Comments per repo mention

# TODO: this is interesting but is it beyond the scope of this report?

Github Events

Event types per Repo (overall)

Which event types occurred most frequently?

gh_event_types <- hn_repos %>%
  mutate(event_type=ifelse(event_type=="PullRequestReviewCommentEvent", "PRRevComEvent", event_type),
         event_type=ifelse(event_type=="CommitCommentEvent", "CommitComEvent", event_type),
         event_type=ifelse(event_type=="IssueCommentEvent", "IssueComEvent", event_type)
         ) %>%
  group_by(repo_slug, event_type) %>%
  summarise(num_events=n()) %>%
  mutate(num_events_log = round(log(num_events)))

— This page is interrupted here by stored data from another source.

Lemma release_repeat_ok s l : kwf s -> pcs s !! k_cur (thr s) = Some (PRel1 l) ->
  wp (lock_release_repeat l) (λ _, kwf) s.
Proof.
  intros Hw Hp. destruct (w_pc s Hw _ _ Hp) as [_ Hs]. destruct (Hs l) as [k Hl]; [set_solver|].
  destruct (stage_owner s l k _ Hw Hl Hp) as (Hni & Hv & Hu & Ho).
  { simpl. unfold at_lock. by rewrite Z.eqb_refl. }
  simpl in Ho. unfold at_lock in Ho. rewrite Z.eqb_refl in Ho.
  unfold lock_release_repeat. apply wp_bind, wp_gets, wp_bind. eapply wp_upd_lock; [done|].
  apply wp_modify. unfold upd_locks, upd_pcs; simpl.
  eapply (kwf_step_one s None false _ l k _ (PRel1 l)); try done.
  - apply trel_refl, (w_thr s Hw).
  - set_solver.
  - by right.
  - by left.
  - intros l' Hne. simpl. unfold at_lock. by rewrite (proj2 (Z.eqb_neq _ _) Hne).
  - split_and!.
    2,3: eapply (rest_frame s l k _ (PRel1 l) _ Hw Hl Hp eq_refl eq_refl (k_cpu (thr s))).
    apply owner_next; [done|done|done|]. simpl. unfold at_lock. rewrite Z.eqb_refl. simpl. tauto.
Qed.

(** Freeing the lock: no thread is inside its code any more. *)
Lemma owner_free s l k' : pcs s !! k_cur (thr s) = Some (PRel2 l) ->
  (forall t q, pcs s !! t = Some q -> stage_of l q <> SNone -> t = k_cur (thr s)) ->
  value (lsema k') = 1 -> holder k' = 0 -> holder_repeat_nr k' = 0 ->
  owner_ok (<[k_cur (thr s) := PRun]> (pcs s)) l k'.
Proof.
  intros Hp Hu Hv Hh Hr. exists None. split; [done|]. split; [|done].
  intros t q. rewrite lookup_insert. case_decide as Hd; [by intros [= <-]|].
  intros Hq Hne. destruct Hd. symmetry. by apply (Hu t q).
Qed.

gh_event_type_summary <- gh_event_types %>%
  group_by(event_type) %>%
  summarise(num_repos=n())

gh_event_type_freq_summary <- gh_event_types %>%
  group_by(event_type, num_events_log) %>%
  summarise(num_repos=n(), 
            events_min=min(num_events),
            events_max=max(num_events))

gh_event_type_freq_max_summary <- gh_event_type_freq_summary %>%
  mutate(max_repos=max(num_repos)) %>%
  filter(num_repos==max_repos)
ggplot(gh_event_type_summary, aes(x=reorder(event_type, -num_repos), y=num_repos, fill=event_type)) +
  geom_bar(stat="identity") +
  theme(axis.text.x = element_text(angle = 90, hjust = 1), legend.position="none")

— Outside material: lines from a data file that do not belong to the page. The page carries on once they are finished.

(** One round of the loop of [mfree_page]. *)
Lemma unmap_one pf s s1 va f : vm_wf s -> active pf s -> in_range va -> page_aligned va ->
  mmu s va = Some f -> page_aligned f -> is_addr f -> reserved s va -> ~ table_frame s f -> f <> cr3 s ->
  (exists b, s1 = set_pool pf (set_pbits b (mem_pool pf s)) s) -> pools_wf s1 -> same_cfg s s1 ->
  (forall g, is_free s1 g <-> is_free s g \/ g = f) ->
  let s' := set_ram (<[pte_addr s1 va := Z.land (word s1 (pte_addr s1 va)) (u32 (Z.lnot PG_P_1))]> (ram s1)) s1 in
  unmapped_run s s' va [f].
Proof.
  intros [Wt Wp Wu Wi Wv] Hact Hr Hal Hm Hfa Hfi Hres Htab Hcr (b & Hst) Hp1 Hc1 Hfr s'.
  assert (Hram : ram s1 = ram s /\ cr3 s1 = cr3 s)
    by (rewrite Hst; unfold set_pool; by destruct (is_kernel pf)).
  destruct Hram as [Hram Hcr3].
  assert (Hpd1 : forall i, pdir s1 i = pdir s i) by (intros; unfold pdir, word; by rewrite Hram, Hcr3).
  assert (Hm1 : forall va', mmu s1 va' = mmu s va')
    by (intros; unfold mmu, pte_addr, pde_of, word; by rewrite Hram, Hcr3).
  assert (Ht1 : tables_wf s1).
  { destruct Wt as [[A B C D] T2 T3 T4 T5]. unfold tframe in *.
    split; [split|..]; unfold tframe; rewrite ?Hcr3; try done; try by rewrite Hpd1.
    - intros i. rewrite Hpd1. apply T2.
    - intros i j. rewrite !Hpd1. apply T3.
    - rewrite Hfr. intros [?|E]; [done|congruence].
    - intros i Hi. rewrite Hpd1, Hfr. intros Hpi [?|E]; [by apply (T5 i Hi Hpi)|].
      apply Htab. exists i. done. }
  assert (Hpr : present (pde_of s1 va) = true).
  { unfold mmu in Hm. change (pde_of s1 va) with (pdir s1 (PDE_IDX va)). rewrite Hpd1.
    change (pdir s (PDE_IDX va)) with (pde_of s va). by destruct (present (pde_of s va)). }
  destruct (store_pte s1 va (Z.land (word s1 (pte_addr s1 va)) (u32 (Z.lnot PG_P_1))) Ht1 Hr Hpr)
    as (Ht' & Hpd' & Hmm). fold s' in Ht', Hpd', Hmm. rewrite present_cleared in Hmm.
  assert (Hfr' : forall g, is_free s' g <-> is_free s g \/ g = f) by (intros g; rewrite <- Hfr; done).
  assert (Hmm' : forall va', in_range va' -> mmu s' va' =
    if decide (va' / 4096 = va / 4096) then None else mmu s va').
  { intros va' Hr'. rewrite Hmm by done. by rewrite Hm1. }
  assert (C : same_cfg s s').
  { eapply same_cfg_trans; [exact Hc1|]. exists (ram s'), (pool_bitmap (kernel_pool s1)), (pool_bitmap (user_pool s1)).
    split; [|done]. clear. unfold s'. by destruct s1 as [? ? [] [] ? ? ?]. }
  assert (Hff : frame f = f) by (rewrite <- (Z.add_0_r f) at 1; by apply frame_id).
  split; [split| | | |].
  - done.
  - by destruct Hp1.
  - intros va' pa Hr'. rewrite Hmm' by done. case_decide as E; [done|]. intros Hpa.
    rewrite Hfr'. intros [Hx|Hx]; [by apply (Wu va' pa)|].
    apply E. apply (Wi va' va pa f); try done. by rewrite Hff.
  - intros va1 va2 pa1 pa2 Hr1 Hr2. rewrite !Hmm' by done.
    repeat case_decide; try done. by apply Wi.
  - eapply vpool_keep; [exact C|done|]. intros va' Hr' Hnr. rewrite Hmm' by done.
    case_decide as E; [|done]. destruct Hnr. intros pf' i Ha' Hi Hpg. apply Hres; [done|done|congruence].
  - done.
  - intros g. rewrite Hfr'. by rewrite list_elem_of_singleton.
  - intros va' Hr'. rewrite Hmm' by done. case_decide as E.
    + replace ((va' - va) / 4096) with 0 by (unfold page_aligned in *; dlia). done.
    + rewrite (proj2 (znth_None [f] _)); [done|]. unfold zlen, page_aligned in *. simpl. dlia.
  - intros i Hi. rewrite Hpd' by done. apply Hpd1.
Qed.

ggplot(gh_event_type_freq_summary, 
       aes(x=event_type, 
           y=num_repos,
           fill=factor(num_events_log))) +
  geom_bar(stat="identity", position="stack") +
  theme(axis.text.x = element_text(angle = 90, hjust = 1)) +
  guides(fill=guide_legend(title="Events (Log)"))

ggplot(gh_event_type_freq_max_summary, 
       aes(x=event_type, 
           y=num_repos,
           fill=factor(events_max))) +
  geom_bar(stat="identity", position="dodge") +
  theme(axis.text.x = element_text(angle = 90, hjust = 1)) +
  guides(fill=guide_legend(title="Events (Max)"))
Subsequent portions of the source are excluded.